After failing at first instance to have the deposit cancelled, Simba Toys won its appeal.

I'll spare you all the recitals of the judgement, which only lawyers would be able to appreciate at their true value, just to raise the question of the scope of trade marks: how does the square shape of a 3-dimensional jigsaw puzzle constitute a trade mark?

Couldn't Renault, in its day, have registered the distinctive shape of its Espace, or Apple, that of its new touch-screen phone?
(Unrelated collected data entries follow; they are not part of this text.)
(** The exact sum of the values drawn lies between [samples * min_val]
    and [samples * max_val]. *)
Lemma drawn_by_bounds (ent : Entropy) (task : SumTask.t) :
  uniform_in_range L →
  SumTask.Config.min_val (SumTask.cfg_ task) <= SumTask.Config.max_val (SumTask.cfg_ task) →
  0 <= SumTask.Config.samples (SumTask.cfg_ task) →
  SumTask.Config.min_val (SumTask.cfg_ task) * SumTask.Config.samples (SumTask.cfg_ task)
  <= Zsum (SumTask.drawn_by ent task)
  <= SumTask.Config.max_val (SumTask.cfg_ task) * SumTask.Config.samples (SumTask.cfg_ task).
Proof.
  intros Hdist Hle Hnn.
  pose proof (Zsum_bounds _ _ _
    (drawn_in_range (Z.to_nat (SumTask.Config.samples (SumTask.cfg_ task)))
       (SumTask.cfg_ task)
       (ThreadRNG.new ent (to_unsigned (SumTask.Config.id (SumTask.cfg_ task))))
       Hdist Hle)) as Hb.
  rewrite drawn_length, Z2Nat.id in Hb by done. unfold SumTask.drawn_by. lia.
Qed.

(** X12. With [min_val = max_val] every library that meets the contract
    stores the same value, whatever it draws from: the product, reduced
    modulo [2^64]. *)
Lemma constant_range_result (ent : Entropy) (task : SumTask.t) :
  uniform_in_range L →
  SumTask.Config.min_val (SumTask.cfg_ task)
  = SumTask.Config.max_val (SumTask.cfg_ task) →
  0 <= SumTask.Config.samples (SumTask.cfg_ task) →
  SumTask.result (SumTask.call ent task)
  = to_uint64 (SumTask.Config.min_val (SumTask.cfg_ task)
               * SumTask.Config.samples (SumTask.cfg_ task)).
Proof.
  intros Hdist Heq Hnn.
  pose proof (drawn_by_bounds ent task Hdist ltac:(lia) Hnn) as Hsum.
  rewrite call_result. f_equal. rewrite <- Heq in Hsum. lia.
Qed.

(** ** max_element *)

Section MaxElement.
Context {A : Type} (key : A → Z).
Let comp (a b : A) : bool := key a <? key b.

Lemma max_element_scan_spec (v pre rest : list A) (largest_val : A)
    (largest : nat) :
  v = pre ++ rest →
  v !! largest = Some largest_val →
  (largest < length pre)%nat →
  (∀ j x, (j < length pre)%nat → v !! j = Some x → key x <= key largest_val) →
  (∀ j x, (j < largest)%nat → v !! j = Some x → key x < key largest_val) →
  ∃ m, v !! max_element_scan comp rest (length pre) largest_val largest = Some m
       ∧ (∀ j x, v !! j = Some x → key x <= key m)
       ∧ (∀ j x, (j < max_element_scan comp rest (length pre) largest_val largest)%nat →
                 v !! j = Some x → key x < key m).
Proof.
  revert pre largest_val largest.
  induction rest as [|y rest IH]; intros pre largest_val largest Hv Hl Hlt Hle Hbefore.
  - simpl. exists largest_val. split_and!; [done| |done].
    intros j x Hj. apply (Hle j x); [|done].
    apply lookup_lt_Some in Hj. rewrite Hv, app_nil_r in Hj. done.
  - cbn [max_element_scan].
    assert (v !! length pre = Some y) as Hy.
    { rewrite Hv. by rewrite list_lookup_middle. }
    assert (v = (pre ++ [y]) ++ rest) as Hv' by (by rewrite <- app_assoc).
    assert (length (pre ++ [y]) = S (length pre)) as Hlen
      by (rewrite length_app; simpl; lia).
    destruct (comp largest_val y) eqn:Hc; unfold comp in Hc;
      [apply Z.ltb_lt in Hc|apply Z.ltb_ge in Hc].
    + specialize (IH (pre ++ [y]) y (length pre) Hv' Hy).
      rewrite Hlen in IH. apply IH; [lia| |].
      * intros j x Hj Hx.
        destruct (decide (j = length pre)) as [->|Hne]; [naive_solver lia|].
        assert (key x <= key largest_val) by (apply (Hle j x); [lia|done]). lia.
      * intros j x Hj Hx.
        assert (key x <= key largest_val) by (apply (Hle j x); [lia|done]). lia.
    + specialize (IH (pre ++ [y]) largest_val largest Hv' Hl).
      rewrite Hlen in IH. apply IH; [lia| |done].
      intros j x Hj Hx.
      destruct (decide (j = length pre)) as [->|Hne]; [naive_solver lia|].
      apply (Hle j x); [lia|done].
Qed.

(** On a vector that is not empty, [max_element] points to an element
    that no element exceeds and that every earlier element is
    strictly below. *)
Lemma max_element_spec (v : list A) :
  v ≠ [] →
  ∃ m, v !! max_element comp v = Some m
       ∧ (∀ j x, v !! j = Some x → key x <= key m)
       ∧ (∀ j x, (j < max_element comp v)%nat → v !! j = Some x → key x < key m).
Proof.
  destruct v as [|x rest]; [done|]. intros _. unfold max_element.
  apply (max_element_scan_spec (x :: rest) [x] rest x 0%nat);
    [done|done|simpl; lia| |intros; lia].
  intros [|j] y Hj Hy; [naive_solver lia|simpl in Hj; lia].
Qed.

Lemma max_element_end (v : list A) :
  max_element comp v = length v ↔ v = [].
Proof.
  split; [|by intros ->].
  intros Hend. destruct (decide (v = [])) as [|Hne]; [done|].
  destruct (max_element_spec v Hne) as (m & Hm & _).
  apply lookup_lt_Some in Hm. lia.
Qed.
End MaxElement.

(** ** The ids of a coordinator *)

Lemma new_inv (thread_count samples_per_thread minv maxv : Z)
    (c : SumCoordinator.t) :
  SumCoordinator.new thread_count samples_per_thread minv maxv = Ok c →
  c = {| SumCoordinator.tasks_ :=
           fresh_task samples_per_thread minv maxv <$> seqZ 0 thread_count;
         SumCoordinator.threads_ := [] |}.
Proof.
  unfold SumCoordinator.new, reserve.
  destruct (vector_max_size <? to_size_t thread_count); [done|].
  simpl. rewrite for_range_push. by intros [= <-].
Qed.

Lemma fresh_ids (samples_per_thread minv maxv : Z) (ids : list Z) :
  SumTask.id <$> (fresh_task samples_per_thread minv maxv <$> ids) = ids.
Proof.
  rewrite <- list_fmap_compose. rewrite <- (list_fmap_id ids) at 2.
  by apply list_fmap_ext.
Qed.

Lemma new_ids_in_order (thread_count samples_per_thread minv maxv : Z)
    (c : SumCoordinator.t) :
  SumCoordinator.new thread_count samples_per_thread minv maxv = Ok c →
  ids_in_order c.
Proof.
  intros ->%new_inv. unfold ids_in_order. simpl.
  rewrite fresh_ids, length_fmap, length_seqZ.
  destruct (Z.le_gt_cases 0 thread_count).
  - by rewrite Z2Nat.id.
  - unfold seqZ. by replace (Z.to_nat thread_count) with O by lia.
Qed.

Lemma run_all_ids (ents : nat → Entropy) (c : SumCoordinator.t) :
  SumTask.id <$> SumCoordinator.tasks_ (SumCoordinator.run_all ents c)
  = SumTask.id <$> SumCoordinator.tasks_ c.
Proof.
  change SumTask.id with (SumTask.Config.id ∘ SumTask.cfg_).
  by rewrite !list_fmap_compose, run_all_cfg.
Qed.

Lemma run_all_ids_in_order (ents : nat → Entropy) (c : SumCoordinator.t) :
  ids_in_order c → ids_in_order (SumCoordinator.run_all ents c).
Proof.
  unfold ids_in_order. intros Hc.
  by rewrite run_all_ids, (proj1 (run_all_sizes ents c)).
Qed.

End Properties.

(** * The claims of the specification *)

(** ** best() *)

(** C1. On a coordinator that holds at least one task, with any results,
    [best()] returns the id and the result of one of its tasks; no task
    has a larger result, and among the tasks with that result the one
    returned has the smallest id. *)
Theorem best_is_first_max (c : SumCoordinator.t) :
  ids_in_order c →
  SumCoordinator.tasks_ c ≠ [] →
  ∃ task,
    SumCoordinator.best c = Some (SumTask.id task, SumTask.result task)
    ∧ task ∈ SumCoordinator.tasks_ c
    ∧ (∀ u, u ∈ SumCoordinator.tasks_ c → SumTask.result u <= SumTask.result task)
    ∧ (∀ u, u ∈ SumCoordinator.tasks_ c →
            SumTask.result u = SumTask.result task →
            SumTask.id task <= SumTask.id u).
Proof.
  intros Hids Hne.
  destruct (max_element_spec SumTask.result (SumCoordinator.tasks_ c) Hne)
    as (task & Hit & Hmax & Hfirst).
  fold (SumCoordinator.best_it c) in Hit, Hfirst.
  assert (∀ j u, SumCoordinator.tasks_ c !! j = Some u →
                 SumTask.id u = Z.of_nat j) as Hid.
  { intros j u Hu.
    assert ((SumTask.id <$> SumCoordinator.tasks_ c) !! j
            = Some (SumTask.id u)) as Hj
      by (by rewrite list_lookup_fmap, Hu).
    rewrite Hids in Hj. apply lookup_seqZ in Hj. lia. }
  exists task. split_and!.
  - unfold SumCoordinator.best. by rewrite Hit.
  - by eapply list_elem_of_lookup_2.
  - intros u [j Hu]%list_elem_of_lookup. by eapply Hmax.
  - intros u [j Hu]%list_elem_of_lookup Heq.
    rewrite (Hid _ _ Hit), (Hid _ _ Hu).
    destruct (decide (j < SumCoordinator.best_it c)%nat) as [Hlt|Hge]; [|lia].
    specialize (Hfirst j u Hlt Hu). lia.
Qed.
Only to prevent potential competitors from entering the market.

From a marketing point of view, a brand is a semiotic sign: it designates a product - or a series of products, or their manufacturer; in this sense, Rubik's Cube refers to a particular cube-shaped puzzle, and Renault, to a car manufacturer.

This is what Georges Péninou in Intelligence de la publicité called the referential function, and Roland Barthes spoke of a purely denotative sign, in much the same way as the word 'dove' evokes a particular bird.

But the dove is much more than a bird: it's also peace. Words and semiotic signs can be loaded with many other values, enriching language in the process: Barthes speaks of a connotative message.

Brands are no exception to this analysis: Renault, BMW or Ferrari evoke much more than just cars, and Apple, computers or mobile phones: all these brands are imbued with values, both objective and subjective, that make us prefer them to others.

While for a legal expert, the dispute between Rubik's Cube and Simba Toys may seem fascinating - the financial stakes behind this lawsuit are obviously not negligible, since it involves blocking the market to new entrants - for a marketer, it is incomprehensible: at best, the square shape of Rubik's Cube would never be anything more than a basic, purely denotative and vaguely tautological sign... never a brand rich in connotations.

Short of crossing out the term Rubik's Cube and transforming the product's three-dimensional image into a purely iconic logo like Nike's, this was clearly not the aim of Seven Towers.